#### [Your assignment]
The output should be the records themselves, given again exactly.

++++ Entries provided

(** ** Specification: items in order, a lease on a prefix *)

Inductive item := Event (bytes : list Z) | Lost.
#[export] Instance item_eq : EqDecision item.
Proof. solve_decision. Defined.
Definition item_bytes (i : item) : list Z := match i with Event b => b | Lost => overflow_bytes end.
Definition item_size (i : item) : Z := Z.of_nat (length (item_bytes i)).

Record queue_spec := mk_spec { a_items : list item; a_leased : nat; a_error : Z }.
Definition failure (written : Z) : Z := if written <? 0 then written else - EIO.
Definition spec_signal (s : queue_spec) (written : Z) : queue_spec * Z :=
  if written =? 1 then (s, 0) else (mk_spec (a_items s) (a_leased s) (failure written), failure written).
Definition spec_push (s : queue_spec) (written : Z) (i : item) : queue_spec * Z :=
  if bool_decide (a_items s = []) && negb (written =? 1) then spec_signal s written
  else (mk_spec (a_items s ++ [i]) (a_leased s) (a_error s), 0).
Definition spec_overflow (s : queue_spec) (written : Z) : queue_spec * Z :=
  if bool_decide (Lost ∈ a_items s) then (s, 0) else spec_push s written Lost.
Definition spec_repeats (s : queue_spec) (bytes : list Z) : bool :=
  match last (a_items s) with
  | Some i => negb (bool_decide (a_leased s = length (a_items s))) && bool_decide (item_bytes i = bytes)
  | None => false
  end.
(** [spare]: a record can be had. *)
Definition spec_emit (limit : Z) (s : queue_spec) (written : Z) (spare : bool) (error : Z) (bytes : list Z)
  : queue_spec * Z :=
  if negb (a_error s =? 0) then (s, a_error s)
  else if negb (error =? 0) then (s, error)
  else if spec_repeats s bytes then (s, 0)
  else if (limit <=? Z.of_nat (length (a_items s))) || negb spare then spec_overflow s written
  else spec_push s written (Event bytes).
(** How many items fit. *)
Fixpoint fit (capacity : Z) (l : list item) : nat :=
  match l with
  | i :: l => if item_size i <=? capacity then S (fit (capacity - item_size i) l) else O
  | [] => O
  end.
Definition total (l : list item) : Z := foldr (λ i n, item_size i + n) 0 l.
Definition spec_reserve (s : queue_spec) (received : Z) (buffer : bool) (capacity : Z)
  : queue_spec * Z * option (list Z) :=
  if negb (a_error s =? 0) then (s, a_error s, None)
  else match a_items s with
       | [] => (s, - EAGAIN, None)
       | i :: _ =>
           if negb (bool_decide (a_leased s = 0%nat)) then (s, - EAGAIN, None)
           else if capacity <? item_size i then (s, - EINVAL, None)
           else if negb buffer then (s, - EFAULT, None)
           else
             let n := fit capacity (a_items s) in
             let taken := take n (a_items s) in
             if received =? 1
             then (mk_spec (a_items s) n (a_error s), total taken, Some (taken ≫= item_bytes))
             else (mk_spec (a_items s) (a_leased s) (- EIO), - EIO, Some (taken ≫= item_bytes))
       end.
Definition spec_complete (s : queue_spec) (written : Z) (delivered : bool) : queue_spec * Z :=
  let s0 := mk_spec (if delivered then drop (a_leased s) (a_items s) else a_items s) 0 (a_error s) in
  if bool_decide (a_leased s = 0%nat) then (mk_spec (a_items s) 0 (a_error s), 0)
  else if bool_decide (a_items s0 = []) then (s0, 0) else spec_signal s0 written.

++++++++

#### [Your solution]
(** ** Specification: items in order, a lease on a prefix *)

Inductive item := Event (bytes : list Z) | Lost.
#[export] Instance item_eq : EqDecision item.
Proof. solve_decision. Defined.
Definition item_bytes (i : item) : list Z := match i with Event b => b | Lost => overflow_bytes end.
Definition item_size (i : item) : Z := Z.of_nat (length (item_bytes i)).

Record queue_spec := mk_spec { a_items : list item; a_leased : nat; a_error : Z }.
Definition failure (written : Z) : Z := if written <? 0 then written else - EIO.
Definition spec_signal (s : queue_spec) (written : Z) : queue_spec * Z :=
  if written =? 1 then (s, 0) else (mk_spec (a_items s) (a_leased s) (failure written), failure written).
Definition spec_push (s : queue_spec) (written : Z) (i : item) : queue_spec * Z :=
  if bool_decide (a_items s = []) && negb (written =? 1) then spec_signal s written
  else (mk_spec (a_items s ++ [i]) (a_leased s) (a_error s), 0).
Definition spec_overflow (s : queue_spec) (written : Z) : queue_spec * Z :=
  if bool_decide (Lost ∈ a_items s) then (s, 0) else spec_push s written Lost.
Definition spec_repeats (s : queue_spec) (bytes : list Z) : bool :=
  match last (a_items s) with
  | Some i => negb (bool_decide (a_leased s = length (a_items s))) && bool_decide (item_bytes i = bytes)
  | None => false
  end.
(** [spare]: a record can be had. *)
Definition spec_emit (limit : Z) (s : queue_spec) (written : Z) (spare : bool) (error : Z) (bytes : list Z)
  : queue_spec * Z :=
  if negb (a_error s =? 0) then (s, a_error s)
  else if negb (error =? 0) then (s, error)
  else if spec_repeats s bytes then (s, 0)
  else if (limit <=? Z.of_nat (length (a_items s))) || negb spare then spec_overflow s written
  else spec_push s written (Event bytes).
(** How many items fit. *)
Fixpoint fit (capacity : Z) (l : list item) : nat :=
  match l with
  | i :: l => if item_size i <=? capacity then S (fit (capacity - item_size i) l) else O
  | [] => O
  end.
Definition total (l : list item) : Z := foldr (λ i n, item_size i + n) 0 l.
Definition spec_reserve (s : queue_spec) (received : Z) (buffer : bool) (capacity : Z)
  : queue_spec * Z * option (list Z) :=
  if negb (a_error s =? 0) then (s, a_error s, None)
  else match a_items s with
       | [] => (s, - EAGAIN, None)
       | i :: _ =>
           if negb (bool_decide (a_leased s = 0%nat)) then (s, - EAGAIN, None)
           else if capacity <? item_size i then (s, - EINVAL, None)
           else if negb buffer then (s, - EFAULT, None)
           else
             let n := fit capacity (a_items s) in
             let taken := take n (a_items s) in
             if received =? 1
             then (mk_spec (a_items s) n (a_error s), total taken, Some (taken ≫= item_bytes))
             else (mk_spec (a_items s) (a_leased s) (- EIO), - EIO, Some (taken ≫= item_bytes))
       end.
Definition spec_complete (s : queue_spec) (written : Z) (delivered : bool) : queue_spec * Z :=
  let s0 := mk_spec (if delivered then drop (a_leased s) (a_items s) else a_items s) 0 (a_error s) in
  if bool_decide (a_leased s = 0%nat) then (mk_spec (a_items s) 0 (a_error s), 0)
  else if bool_decide (a_items s0 = []) then (s0, 0) else spec_signal s0 written.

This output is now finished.